— What is needed —
The listing must be reproduced in full, exactly as it stands.

— Material for this exercise —

(* ===== verification/WorkerSpec.v ===== *)
(** What a worker guarantees while it processes one template: it touches nothing but
    what the policy allows and the template's own status; what it reports; and when
    it gives up. *)
From stdpp Require Import base option list gmap strings pretty.
From S2P Require Import Prelude ApiTypes Cluster MemCluster PolicyCache WorkQueue.
From S2P Require Import PolicyCacheSpec Webhook WebhookSpec Worker.
From Stdlib Require Import ZArith Ascii Lia.

(** ** The CEL check of the worker, which has no limits *)
Section worker_cel.
Context `{CelOps}.

Definition worker_cel (rule : string) (obj : object) : Prop :=
  cel_holds None None rule "object" CelMapStringDyn (VMap obj).

Lemma validateWithCEL_holds rule obj : validateWithCEL rule obj = inr true ↔ worker_cel rule obj.
Proof.
  unfold validateWithCEL, worker_cel, cel_holds.
  destruct (cel_NewEnv _ _) as [?|env]; [split; [done|refute]|].
  destruct (cel_Parse env rule) as [?|parsed] eqn:?; [split; [done|refute]|].
  destruct (cel_Check env parsed) as [?|checked] eqn:?; [split; [done|refute]|].
  destruct (cel_Program env checked None) as [?|prg] eqn:?; [split; [done|refute]|].
  destruct (cel_Eval prg None "object" (VMap obj)) as [?|[| [] | | | | |]] eqn:?;
    (split; [try done|refute]). intros _. by exists env, parsed, checked, prg.
Qed.
End worker_cel.

Section worker.
Context {W : Type} `{Client W} `{!ClientLaws W} `{UnstructuredOps} `{!UnstructuredLaws}
  `{CelOps} `{DigestOps}.

(** ** What the worker writes

    [kt] is the template [nn] with the spec that some read of it returned. *)
Definition fetched (nn : NamespacedName) (kt : KubeTemplate) : Prop :=
  kt_key kt = nn ∧
  ∃ kt0 w w', w_Get_KubeTemplate nn w = (inr kt0, w') ∧ kt_Spec kt = kt_Spec kt0.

— Response area —
(* ===== verification/WorkerSpec.v ===== *)
(** What a worker guarantees while it processes one template: it touches nothing but
    what the policy allows and the template's own status; what it reports; and when
    it gives up. *)
From stdpp Require Import base option list gmap strings pretty.
From S2P Require Import Prelude ApiTypes Cluster MemCluster PolicyCache WorkQueue.
From S2P Require Import PolicyCacheSpec Webhook WebhookSpec Worker.
From Stdlib Require Import ZArith Ascii Lia.

(** ** The CEL check of the worker, which has no limits *)
Section worker_cel.
Context `{CelOps}.

Definition worker_cel (rule : string) (obj : object) : Prop :=
  cel_holds None None rule "object" CelMapStringDyn (VMap obj).

Lemma validateWithCEL_holds rule obj : validateWithCEL rule obj = inr true ↔ worker_cel rule obj.
Proof.
  unfold validateWithCEL, worker_cel, cel_holds.
  destruct (cel_NewEnv _ _) as [?|env]; [split; [done|refute]|].
  destruct (cel_Parse env rule) as [?|parsed] eqn:?; [split; [done|refute]|].
  destruct (cel_Check env parsed) as [?|checked] eqn:?; [split; [done|refute]|].
  destruct (cel_Program env checked None) as [?|prg] eqn:?; [split; [done|refute]|].
  destruct (cel_Eval prg None "object" (VMap obj)) as [?|[| [] | | | | |]] eqn:?;
    (split; [try done|refute]). intros _. by exists env, parsed, checked, prg.
Qed.
End worker_cel.

Section worker.
Context {W : Type} `{Client W} `{!ClientLaws W} `{UnstructuredOps} `{!UnstructuredLaws}
  `{CelOps} `{DigestOps}.

(** ** What the worker writes

    [kt] is the template [nn] with the spec that some read of it returned. *)
Definition fetched (nn : NamespacedName) (kt : KubeTemplate) : Prop :=
  kt_key kt = nn ∧
  ∃ kt0 w w', w_Get_KubeTemplate nn w = (inr kt0, w') ∧ kt_Spec kt = kt_Spec kt0.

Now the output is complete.